ASSIGNMENT: Restate the whole listing word for word, missing no line.

/---

(** C9 (amended): for non-zero mids and a valid pattern the handler
    answers; on each leg (the bids when selling, the asks when buying) with
    [base = notional / mid] the greedy walk gives [(quote, filled)];
    [avg = quote / filled] when [filled > 0] and 0 otherwise;
    [filled = min(base, total offered)] when base and quantities are
    non-negative; the slippage fraction is [|avg - mid| / mid] when
    [avg > 0] and 0 otherwise; slippage USD and fee USD are the fraction
    and the taker fee times the notional; the total is the sum of the four.
    On S4 (sell 1.5 into [[100,1],[99,2]]) [avg = 299/3] and
    [slip_a_pct = 1/300]. *)
Theorem simulate_costs_spec :
  (forall (N : Q) (pattern : string) (ma mb : Q) (la lb : Sim.book) (ta tb : option Q),
   ~ (ma == 0)%Q -> ~ (mb == 0)%Q ->
   pattern = "enter_short_A_long_B"%string \/ pattern = "enter_long_A_short_B"%string ->
   let short_a := String.eqb pattern "enter_short_A_long_B" in
   let lv_a := if short_a then Sim.bids la else Sim.asks la in
   let lv_b := if short_a then Sim.asks lb else Sim.bids lb in
   let wa := Sim.walk_levels lv_a (N / ma) 0 0 in
   let wb := Sim.walk_levels lv_b (N / mb) 0 0 in
   exists r, Sim.api_simulate N pattern ma mb la lb ta tb = Sim.SimOk r /\
     Sim.filled_base_a r = snd wa /\ Sim.filled_base_b r = snd wb /\
     Sim.avg_a r = (if qlt 0 (snd wa) then fst wa / snd wa else 0)%Q /\
     Sim.avg_b r = (if qlt 0 (snd wb) then fst wb / snd wb else 0)%Q /\
     ((0 <= N / ma)%Q -> Forall (fun lv => (0 <= snd lv)%Q) lv_a ->
        (Sim.filled_base_a r == Qmin (N / ma) (levels_qty lv_a))%Q) /\
     ((0 <= N / mb)%Q -> Forall (fun lv => (0 <= snd lv)%Q) lv_b ->
        (Sim.filled_base_b r == Qmin (N / mb) (levels_qty lv_b))%Q) /\
     Sim.slip_a_pct r = (if qlt 0 (Sim.avg_a r) then Qabs (Sim.avg_a r - ma) / ma else 0)%Q /\
     Sim.slip_b_pct r = (if qlt 0 (Sim.avg_b r) then Qabs (Sim.avg_b r - mb) / mb else 0)%Q /\
     Sim.slip_a_usd r = (Sim.slip_a_pct r * N)%Q /\
     Sim.slip_b_usd r = (Sim.slip_b_pct r * N)%Q /\
     Sim.fee_a_usd r = (Sim.taker_or_zero ta * N)%Q /\
     Sim.fee_b_usd r = (Sim.taker_or_zero tb * N)%Q /\
     Sim.total_cost_usd r =
       (Sim.slip_a_usd r + Sim.slip_b_usd r + Sim.fee_a_usd r + Sim.fee_b_usd r)%Q) /\
  match Sim.api_simulate 150 "enter_short_A_long_B" 100 100 s4_book_a s4_book_b None None with
  | Sim.SimOk r => (Sim.filled_base_a r == 3 # 2)%Q /\ (Sim.avg_a r == 299 # 3)%Q /\
                   (Sim.slip_a_pct r == 1 # 300)%Q
  | Sim.SimError _ => False
  end.
Proof.
  split; [| vm_compute; repeat split].
  intros N pattern ma mb la lb ta tb Ha Hb Hp short_a lv_a lv_b wa wb.
  unfold Sim.api_simulate. rewrite (py_qdiv_nz N ma Ha), (py_qdiv_nz N mb Hb).
  assert (Hs : (if String.eqb pattern "enter_short_A_long_B" then Some (Sim.sell, Sim.buy)
                else if String.eqb pattern "enter_long_A_short_B" then Some (Sim.buy, Sim.sell)
                else None)
               = Some (if short_a then (Sim.sell, Sim.buy) else (Sim.buy, Sim.sell))).
  { unfold short_a. destruct Hp as [-> | ->]; reflexivity. }
  rewrite Hs.
  assert (Hla : match (if short_a then Sim.sell else Sim.buy) with
                | Sim.buy => Sim.asks la | Sim.sell => Sim.bids la end = lv_a)
    by (unfold lv_a; destruct short_a; reflexivity).
  assert (Hlb : match (if short_a then Sim.buy else Sim.sell) with
                | Sim.buy => Sim.asks lb | Sim.sell => Sim.bids lb end = lv_b)
    by (unfold lv_b; destruct short_a; reflexivity).
  replace (if short_a then (Sim.sell, Sim.buy) else (Sim.buy, Sim.sell))
    with ((if short_a then Sim.sell else Sim.buy), (if short_a then Sim.buy else Sim.sell))
    by (destruct short_a; reflexivity).
  cbv iota beta. rewrite Hla, Hlb.
  unfold Sim.avg_exec_price. fold wa wb.
  destruct wa as [tqa fa] eqn:Ewa. destruct wb as [tqb fb] eqn:Ewb.
  eexists. split; [reflexivity |]. cbn [Sim.filled_base_a Sim.filled_base_b Sim.avg_a
    Sim.avg_b Sim.slip_a_pct Sim.slip_b_pct Sim.slip_a_usd Sim.slip_b_usd Sim.fee_a_usd
    Sim.fee_b_usd Sim.total_cost_usd fst snd].
  split; [reflexivity |]. split; [reflexivity |].
  split; [reflexivity |]. split; [reflexivity |].
  split.
  { intros H0 Hq. pose proof (walk_levels_filled lv_a (N / ma) 0 0 H0 Hq) as Hf.
    fold wa in Hf. rewrite Ewa in Hf. cbn [snd] in Hf. rewrite Hf. ring. }
  split.
  { intros H0 Hq. pose proof (walk_levels_filled lv_b (N / mb) 0 0 H0 Hq) as Hf.
    fold wb in Hf. rewrite Ewb in Hf. cbn [snd] in Hf. rewrite Hf. ring. }
  repeat split.
Qed.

\---

SOLUTION BELOW:
(** C9 (amended): for non-zero mids and a valid pattern the handler
    answers; on each leg (the bids when selling, the asks when buying) with
    [base = notional / mid] the greedy walk gives [(quote, filled)];
    [avg = quote / filled] when [filled > 0] and 0 otherwise;
    [filled = min(base, total offered)] when base and quantities are
    non-negative; the slippage fraction is [|avg - mid| / mid] when
    [avg > 0] and 0 otherwise; slippage USD and fee USD are the fraction
    and the taker fee times the notional; the total is the sum of the four.
    On S4 (sell 1.5 into [[100,1],[99,2]]) [avg = 299/3] and
    [slip_a_pct = 1/300]. *)
Theorem simulate_costs_spec :
  (forall (N : Q) (pattern : string) (ma mb : Q) (la lb : Sim.book) (ta tb : option Q),
   ~ (ma == 0)%Q -> ~ (mb == 0)%Q ->
   pattern = "enter_short_A_long_B"%string \/ pattern = "enter_long_A_short_B"%string ->
   let short_a := String.eqb pattern "enter_short_A_long_B" in
   let lv_a := if short_a then Sim.bids la else Sim.asks la in
   let lv_b := if short_a then Sim.asks lb else Sim.bids lb in
   let wa := Sim.walk_levels lv_a (N / ma) 0 0 in
   let wb := Sim.walk_levels lv_b (N / mb) 0 0 in
   exists r, Sim.api_simulate N pattern ma mb la lb ta tb = Sim.SimOk r /\
     Sim.filled_base_a r = snd wa /\ Sim.filled_base_b r = snd wb /\
     Sim.avg_a r = (if qlt 0 (snd wa) then fst wa / snd wa else 0)%Q /\
     Sim.avg_b r = (if qlt 0 (snd wb) then fst wb / snd wb else 0)%Q /\
     ((0 <= N / ma)%Q -> Forall (fun lv => (0 <= snd lv)%Q) lv_a ->
        (Sim.filled_base_a r == Qmin (N / ma) (levels_qty lv_a))%Q) /\
     ((0 <= N / mb)%Q -> Forall (fun lv => (0 <= snd lv)%Q) lv_b ->
        (Sim.filled_base_b r == Qmin (N / mb) (levels_qty lv_b))%Q) /\
     Sim.slip_a_pct r = (if qlt 0 (Sim.avg_a r) then Qabs (Sim.avg_a r - ma) / ma else 0)%Q /\
     Sim.slip_b_pct r = (if qlt 0 (Sim.avg_b r) then Qabs (Sim.avg_b r - mb) / mb else 0)%Q /\
     Sim.slip_a_usd r = (Sim.slip_a_pct r * N)%Q /\
     Sim.slip_b_usd r = (Sim.slip_b_pct r * N)%Q /\
     Sim.fee_a_usd r = (Sim.taker_or_zero ta * N)%Q /\
     Sim.fee_b_usd r = (Sim.taker_or_zero tb * N)%Q /\
     Sim.total_cost_usd r =
       (Sim.slip_a_usd r + Sim.slip_b_usd r + Sim.fee_a_usd r + Sim.fee_b_usd r)%Q) /\
  match Sim.api_simulate 150 "enter_short_A_long_B" 100 100 s4_book_a s4_book_b None None with
  | Sim.SimOk r => (Sim.filled_base_a r == 3 # 2)%Q /\ (Sim.avg_a r == 299 # 3)%Q /\
                   (Sim.slip_a_pct r == 1 # 300)%Q
  | Sim.SimError _ => False
  end.
Proof.
  split; [| vm_compute; repeat split].
  intros N pattern ma mb la lb ta tb Ha Hb Hp short_a lv_a lv_b wa wb.
  unfold Sim.api_simulate. rewrite (py_qdiv_nz N ma Ha), (py_qdiv_nz N mb Hb).
  assert (Hs : (if String.eqb pattern "enter_short_A_long_B" then Some (Sim.sell, Sim.buy)
                else if String.eqb pattern "enter_long_A_short_B" then Some (Sim.buy, Sim.sell)
                else None)
               = Some (if short_a then (Sim.sell, Sim.buy) else (Sim.buy, Sim.sell))).
  { unfold short_a. destruct Hp as [-> | ->]; reflexivity. }
  rewrite Hs.
  assert (Hla : match (if short_a then Sim.sell else Sim.buy) with
                | Sim.buy => Sim.asks la | Sim.sell => Sim.bids la end = lv_a)
    by (unfold lv_a; destruct short_a; reflexivity).
  assert (Hlb : match (if short_a then Sim.buy else Sim.sell) with
                | Sim.buy => Sim.asks lb | Sim.sell => Sim.bids lb end = lv_b)
    by (unfold lv_b; destruct short_a; reflexivity).
  replace (if short_a then (Sim.sell, Sim.buy) else (Sim.buy, Sim.sell))
    with ((if short_a then Sim.sell else Sim.buy), (if short_a then Sim.buy else Sim.sell))
    by (destruct short_a; reflexivity).
  cbv iota beta. rewrite Hla, Hlb.
  unfold Sim.avg_exec_price. fold wa wb.
  destruct wa as [tqa fa] eqn:Ewa. destruct wb as [tqb fb] eqn:Ewb.
  eexists. split; [reflexivity |]. cbn [Sim.filled_base_a Sim.filled_base_b Sim.avg_a
    Sim.avg_b Sim.slip_a_pct Sim.slip_b_pct Sim.slip_a_usd Sim.slip_b_usd Sim.fee_a_usd
    Sim.fee_b_usd Sim.total_cost_usd fst snd].
  split; [reflexivity |]. split; [reflexivity |].
  split; [reflexivity |]. split; [reflexivity |].
  split.
  { intros H0 Hq. pose proof (walk_levels_filled lv_a (N / ma) 0 0 H0 Hq) as Hf.
    fold wa in Hf. rewrite Ewa in Hf. cbn [snd] in Hf. rewrite Hf. ring. }
  split.
  { intros H0 Hq. pose proof (walk_levels_filled lv_b (N / mb) 0 0 H0 Hq) as Hf.
    fold wb in Hf. rewrite Ewb in Hf. cbn [snd] in Hf. rewrite Hf. ring. }
  repeat split.
Qed.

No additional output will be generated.